* [Prompt]:
Scan the records for "replace" and copy each line that contains it.

[Saved entries]
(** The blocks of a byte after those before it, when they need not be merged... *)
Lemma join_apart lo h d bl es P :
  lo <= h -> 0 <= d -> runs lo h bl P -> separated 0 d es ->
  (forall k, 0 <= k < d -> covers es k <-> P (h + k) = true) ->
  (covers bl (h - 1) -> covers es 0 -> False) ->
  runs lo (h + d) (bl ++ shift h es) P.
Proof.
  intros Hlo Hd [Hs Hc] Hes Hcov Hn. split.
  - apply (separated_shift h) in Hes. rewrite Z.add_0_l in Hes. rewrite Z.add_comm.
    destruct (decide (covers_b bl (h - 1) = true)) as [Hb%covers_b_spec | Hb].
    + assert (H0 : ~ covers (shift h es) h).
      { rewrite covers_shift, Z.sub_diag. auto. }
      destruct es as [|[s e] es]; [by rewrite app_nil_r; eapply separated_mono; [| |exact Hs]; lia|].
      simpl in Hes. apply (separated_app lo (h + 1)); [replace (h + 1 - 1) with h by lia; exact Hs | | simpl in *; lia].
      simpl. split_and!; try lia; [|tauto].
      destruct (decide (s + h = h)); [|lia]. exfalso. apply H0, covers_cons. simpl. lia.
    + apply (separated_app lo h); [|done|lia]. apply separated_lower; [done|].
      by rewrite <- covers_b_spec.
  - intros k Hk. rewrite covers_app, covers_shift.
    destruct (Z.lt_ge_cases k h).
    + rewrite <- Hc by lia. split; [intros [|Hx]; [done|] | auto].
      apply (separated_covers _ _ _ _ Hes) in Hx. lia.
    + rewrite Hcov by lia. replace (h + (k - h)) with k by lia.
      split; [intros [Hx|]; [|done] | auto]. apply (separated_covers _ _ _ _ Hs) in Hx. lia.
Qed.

* * *

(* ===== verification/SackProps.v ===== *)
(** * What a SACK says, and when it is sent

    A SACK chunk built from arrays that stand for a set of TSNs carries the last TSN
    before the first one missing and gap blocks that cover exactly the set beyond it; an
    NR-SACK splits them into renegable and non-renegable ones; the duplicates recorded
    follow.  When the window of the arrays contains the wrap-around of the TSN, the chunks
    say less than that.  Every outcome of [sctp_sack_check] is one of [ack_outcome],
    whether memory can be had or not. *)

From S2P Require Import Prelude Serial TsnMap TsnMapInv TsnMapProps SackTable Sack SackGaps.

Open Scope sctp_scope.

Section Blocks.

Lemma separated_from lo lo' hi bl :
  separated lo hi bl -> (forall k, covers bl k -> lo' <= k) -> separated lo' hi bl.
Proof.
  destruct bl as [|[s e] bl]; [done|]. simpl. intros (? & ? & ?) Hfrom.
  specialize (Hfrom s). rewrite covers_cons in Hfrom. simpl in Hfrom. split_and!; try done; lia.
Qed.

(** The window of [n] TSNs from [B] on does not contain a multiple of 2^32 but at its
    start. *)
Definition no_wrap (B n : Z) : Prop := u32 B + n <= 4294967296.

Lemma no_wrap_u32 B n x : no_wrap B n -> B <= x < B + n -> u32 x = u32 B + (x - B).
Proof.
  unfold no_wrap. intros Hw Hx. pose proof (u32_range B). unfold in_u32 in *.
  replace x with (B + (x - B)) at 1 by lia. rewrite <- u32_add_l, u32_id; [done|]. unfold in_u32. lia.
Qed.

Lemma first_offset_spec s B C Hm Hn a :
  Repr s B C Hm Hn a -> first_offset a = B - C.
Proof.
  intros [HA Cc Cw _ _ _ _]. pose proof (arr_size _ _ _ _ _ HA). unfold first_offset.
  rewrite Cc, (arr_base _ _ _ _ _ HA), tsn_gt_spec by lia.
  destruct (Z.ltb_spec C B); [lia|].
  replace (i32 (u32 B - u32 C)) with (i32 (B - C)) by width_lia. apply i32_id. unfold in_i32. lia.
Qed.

* [Result for this task]:
      simpl in Hes. apply (separated_app lo (h + 1)); [replace (h + 1 - 1) with h by lia; exact Hs | | simpl in *; lia].
    + rewrite Hcov by lia. replace (h + (k - h)) with k by lia.
  replace x with (B + (x - B)) at 1 by lia. rewrite <- u32_add_l, u32_id; [done|]. unfold in_u32. lia.
  replace (i32 (u32 B - u32 C)) with (i32 (B - C)) by width_lia. apply i32_id. unfold in_i32. lia.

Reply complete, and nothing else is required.